§ YOUR OBJECTIVE:
Each record should be reproduced exactly.

====== DATA FOR REVIEW

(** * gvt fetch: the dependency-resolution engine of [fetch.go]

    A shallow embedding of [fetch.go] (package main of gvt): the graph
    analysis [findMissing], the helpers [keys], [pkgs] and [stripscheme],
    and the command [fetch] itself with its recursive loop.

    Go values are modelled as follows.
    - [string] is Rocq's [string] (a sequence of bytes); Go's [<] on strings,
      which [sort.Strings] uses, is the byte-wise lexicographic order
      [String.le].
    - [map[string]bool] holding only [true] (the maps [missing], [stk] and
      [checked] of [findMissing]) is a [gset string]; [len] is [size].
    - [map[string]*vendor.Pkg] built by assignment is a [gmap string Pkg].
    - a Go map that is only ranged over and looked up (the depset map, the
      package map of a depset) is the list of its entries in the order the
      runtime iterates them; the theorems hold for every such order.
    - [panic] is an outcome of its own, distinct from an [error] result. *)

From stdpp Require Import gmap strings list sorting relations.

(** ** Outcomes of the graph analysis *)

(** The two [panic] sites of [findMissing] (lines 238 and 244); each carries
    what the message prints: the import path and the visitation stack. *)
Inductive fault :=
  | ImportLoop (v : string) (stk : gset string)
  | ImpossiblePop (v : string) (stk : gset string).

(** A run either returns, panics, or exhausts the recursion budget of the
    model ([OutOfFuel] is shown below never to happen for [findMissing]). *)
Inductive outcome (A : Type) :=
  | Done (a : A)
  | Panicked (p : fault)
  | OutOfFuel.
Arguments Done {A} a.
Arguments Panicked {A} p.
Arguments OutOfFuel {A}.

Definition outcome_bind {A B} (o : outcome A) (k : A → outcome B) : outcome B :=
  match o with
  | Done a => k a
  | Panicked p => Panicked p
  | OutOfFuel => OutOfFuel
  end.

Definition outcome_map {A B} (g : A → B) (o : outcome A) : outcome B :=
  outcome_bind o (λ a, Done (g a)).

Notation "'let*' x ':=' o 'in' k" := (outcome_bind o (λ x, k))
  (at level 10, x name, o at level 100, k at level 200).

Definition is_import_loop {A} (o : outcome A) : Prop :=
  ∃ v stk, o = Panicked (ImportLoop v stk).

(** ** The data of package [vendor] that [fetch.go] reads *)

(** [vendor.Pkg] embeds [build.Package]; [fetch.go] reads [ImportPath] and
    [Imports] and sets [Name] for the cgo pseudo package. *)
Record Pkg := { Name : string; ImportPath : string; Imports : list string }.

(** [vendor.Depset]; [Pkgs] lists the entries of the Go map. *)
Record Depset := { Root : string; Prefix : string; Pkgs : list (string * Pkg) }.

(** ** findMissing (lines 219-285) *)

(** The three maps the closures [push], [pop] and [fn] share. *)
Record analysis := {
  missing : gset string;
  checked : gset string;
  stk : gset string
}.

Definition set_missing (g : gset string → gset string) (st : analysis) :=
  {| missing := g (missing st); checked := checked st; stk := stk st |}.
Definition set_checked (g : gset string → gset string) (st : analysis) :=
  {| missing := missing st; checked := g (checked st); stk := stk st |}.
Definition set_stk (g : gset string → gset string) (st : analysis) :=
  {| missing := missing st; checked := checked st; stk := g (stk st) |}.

============

§ ANSWER FOR THIS EXERCISE:
(** * gvt fetch: the dependency-resolution engine of [fetch.go]

    A shallow embedding of [fetch.go] (package main of gvt): the graph
    analysis [findMissing], the helpers [keys], [pkgs] and [stripscheme],
    and the command [fetch] itself with its recursive loop.

    Go values are modelled as follows.
    - [string] is Rocq's [string] (a sequence of bytes); Go's [<] on strings,
      which [sort.Strings] uses, is the byte-wise lexicographic order
      [String.le].
    - [map[string]bool] holding only [true] (the maps [missing], [stk] and
      [checked] of [findMissing]) is a [gset string]; [len] is [size].
    - [map[string]*vendor.Pkg] built by assignment is a [gmap string Pkg].
    - a Go map that is only ranged over and looked up (the depset map, the
      package map of a depset) is the list of its entries in the order the
      runtime iterates them; the theorems hold for every such order.
    - [panic] is an outcome of its own, distinct from an [error] result. *)

From stdpp Require Import gmap strings list sorting relations.

(** ** Outcomes of the graph analysis *)

(** The two [panic] sites of [findMissing] (lines 238 and 244); each carries
    what the message prints: the import path and the visitation stack. *)
Inductive fault :=
  | ImportLoop (v : string) (stk : gset string)
  | ImpossiblePop (v : string) (stk : gset string).

(** A run either returns, panics, or exhausts the recursion budget of the
    model ([OutOfFuel] is shown below never to happen for [findMissing]). *)
Inductive outcome (A : Type) :=
  | Done (a : A)
  | Panicked (p : fault)
  | OutOfFuel.
Arguments Done {A} a.
Arguments Panicked {A} p.
Arguments OutOfFuel {A}.

Definition outcome_bind {A B} (o : outcome A) (k : A → outcome B) : outcome B :=
  match o with
  | Done a => k a
  | Panicked p => Panicked p
  | OutOfFuel => OutOfFuel
  end.

Definition outcome_map {A B} (g : A → B) (o : outcome A) : outcome B :=
  outcome_bind o (λ a, Done (g a)).

Notation "'let*' x ':=' o 'in' k" := (outcome_bind o (λ x, k))
  (at level 10, x name, o at level 100, k at level 200).

Definition is_import_loop {A} (o : outcome A) : Prop :=
  ∃ v stk, o = Panicked (ImportLoop v stk).

(** ** The data of package [vendor] that [fetch.go] reads *)

(** [vendor.Pkg] embeds [build.Package]; [fetch.go] reads [ImportPath] and
    [Imports] and sets [Name] for the cgo pseudo package. *)
Record Pkg := { Name : string; ImportPath : string; Imports : list string }.

(** [vendor.Depset]; [Pkgs] lists the entries of the Go map. *)
Record Depset := { Root : string; Prefix : string; Pkgs : list (string * Pkg) }.

(** ** findMissing (lines 219-285) *)

(** The three maps the closures [push], [pop] and [fn] share. *)
Record analysis := {
  missing : gset string;
  checked : gset string;
  stk : gset string
}.

Definition set_missing (g : gset string → gset string) (st : analysis) :=
  {| missing := g (missing st); checked := checked st; stk := stk st |}.
Definition set_checked (g : gset string → gset string) (st : analysis) :=
  {| missing := missing st; checked := g (checked st); stk := stk st |}.
Definition set_stk (g : gset string → gset string) (st : analysis) :=
  {| missing := missing st; checked := checked st; stk := g (stk st) |}.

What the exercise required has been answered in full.